**WHAT IS EXPECTED**. List all lines of the data that include the string "Scope".

**DATA RECORDS**.
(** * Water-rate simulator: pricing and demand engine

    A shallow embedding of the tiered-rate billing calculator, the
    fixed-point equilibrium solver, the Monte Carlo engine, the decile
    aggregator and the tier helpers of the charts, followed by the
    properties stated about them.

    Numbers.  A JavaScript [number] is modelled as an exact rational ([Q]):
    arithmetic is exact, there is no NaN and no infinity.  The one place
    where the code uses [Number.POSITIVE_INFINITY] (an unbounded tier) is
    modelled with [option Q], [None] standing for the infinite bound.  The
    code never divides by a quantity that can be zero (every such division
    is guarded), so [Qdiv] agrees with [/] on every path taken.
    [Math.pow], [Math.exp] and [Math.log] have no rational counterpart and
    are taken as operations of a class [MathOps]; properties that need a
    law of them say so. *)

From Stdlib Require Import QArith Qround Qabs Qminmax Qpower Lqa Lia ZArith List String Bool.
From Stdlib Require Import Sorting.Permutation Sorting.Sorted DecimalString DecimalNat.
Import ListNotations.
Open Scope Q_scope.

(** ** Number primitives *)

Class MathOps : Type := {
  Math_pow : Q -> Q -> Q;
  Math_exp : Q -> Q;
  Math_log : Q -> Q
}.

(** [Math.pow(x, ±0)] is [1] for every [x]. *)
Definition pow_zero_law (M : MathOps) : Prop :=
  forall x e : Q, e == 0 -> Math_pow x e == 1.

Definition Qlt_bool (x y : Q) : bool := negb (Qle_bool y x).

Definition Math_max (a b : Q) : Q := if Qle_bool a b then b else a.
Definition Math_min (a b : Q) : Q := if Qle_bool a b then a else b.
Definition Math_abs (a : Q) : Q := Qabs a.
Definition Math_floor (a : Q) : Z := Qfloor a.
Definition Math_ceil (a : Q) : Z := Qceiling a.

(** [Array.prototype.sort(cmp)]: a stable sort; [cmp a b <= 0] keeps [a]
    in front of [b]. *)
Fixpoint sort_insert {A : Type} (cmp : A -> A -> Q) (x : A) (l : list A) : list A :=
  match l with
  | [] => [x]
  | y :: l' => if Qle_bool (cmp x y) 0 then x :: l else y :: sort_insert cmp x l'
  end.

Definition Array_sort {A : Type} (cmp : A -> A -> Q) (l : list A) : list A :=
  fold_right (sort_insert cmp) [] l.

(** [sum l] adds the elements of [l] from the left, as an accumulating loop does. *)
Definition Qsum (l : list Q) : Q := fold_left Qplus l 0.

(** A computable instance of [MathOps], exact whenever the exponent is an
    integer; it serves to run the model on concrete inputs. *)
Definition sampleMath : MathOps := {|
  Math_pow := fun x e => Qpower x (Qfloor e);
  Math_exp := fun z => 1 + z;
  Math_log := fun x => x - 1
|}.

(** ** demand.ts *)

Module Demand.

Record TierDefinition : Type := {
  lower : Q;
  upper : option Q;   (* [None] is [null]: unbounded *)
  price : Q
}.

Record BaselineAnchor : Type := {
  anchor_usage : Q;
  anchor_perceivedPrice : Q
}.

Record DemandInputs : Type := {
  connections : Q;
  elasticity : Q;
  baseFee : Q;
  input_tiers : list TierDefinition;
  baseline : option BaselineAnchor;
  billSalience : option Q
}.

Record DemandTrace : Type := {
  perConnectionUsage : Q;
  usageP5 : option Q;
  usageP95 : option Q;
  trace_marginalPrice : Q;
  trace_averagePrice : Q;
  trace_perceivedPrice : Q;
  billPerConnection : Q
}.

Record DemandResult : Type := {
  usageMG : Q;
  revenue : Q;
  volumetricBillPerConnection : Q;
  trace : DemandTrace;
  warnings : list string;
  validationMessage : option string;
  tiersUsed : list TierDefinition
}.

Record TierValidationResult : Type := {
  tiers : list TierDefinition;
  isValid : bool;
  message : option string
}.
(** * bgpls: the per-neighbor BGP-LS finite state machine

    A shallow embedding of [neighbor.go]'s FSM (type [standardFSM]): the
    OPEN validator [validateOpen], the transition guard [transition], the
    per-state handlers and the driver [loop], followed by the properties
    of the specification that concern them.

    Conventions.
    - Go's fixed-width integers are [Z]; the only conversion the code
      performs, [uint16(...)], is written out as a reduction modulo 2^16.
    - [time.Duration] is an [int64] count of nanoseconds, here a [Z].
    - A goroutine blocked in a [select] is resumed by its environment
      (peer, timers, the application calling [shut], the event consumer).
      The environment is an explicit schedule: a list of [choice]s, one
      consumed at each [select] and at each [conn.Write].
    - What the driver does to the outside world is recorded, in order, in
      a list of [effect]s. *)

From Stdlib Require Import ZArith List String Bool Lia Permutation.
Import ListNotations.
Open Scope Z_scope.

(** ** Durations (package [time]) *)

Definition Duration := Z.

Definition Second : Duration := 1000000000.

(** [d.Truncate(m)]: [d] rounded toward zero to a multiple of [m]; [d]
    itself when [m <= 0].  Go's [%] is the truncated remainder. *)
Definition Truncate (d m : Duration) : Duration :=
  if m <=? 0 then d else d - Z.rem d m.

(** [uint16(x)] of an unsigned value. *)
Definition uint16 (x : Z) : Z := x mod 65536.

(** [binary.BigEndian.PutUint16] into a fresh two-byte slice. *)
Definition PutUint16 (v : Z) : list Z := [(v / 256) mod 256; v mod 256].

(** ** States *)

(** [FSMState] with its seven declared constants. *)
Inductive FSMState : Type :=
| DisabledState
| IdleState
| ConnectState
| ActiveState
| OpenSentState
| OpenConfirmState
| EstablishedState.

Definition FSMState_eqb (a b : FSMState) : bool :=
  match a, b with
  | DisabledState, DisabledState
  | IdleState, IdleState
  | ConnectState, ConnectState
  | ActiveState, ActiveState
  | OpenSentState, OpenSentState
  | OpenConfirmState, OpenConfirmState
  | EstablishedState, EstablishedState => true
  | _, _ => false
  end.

**SOLUTION FOR THIS EXERCISE**.
Open Scope Q_scope.
Open Scope Z_scope.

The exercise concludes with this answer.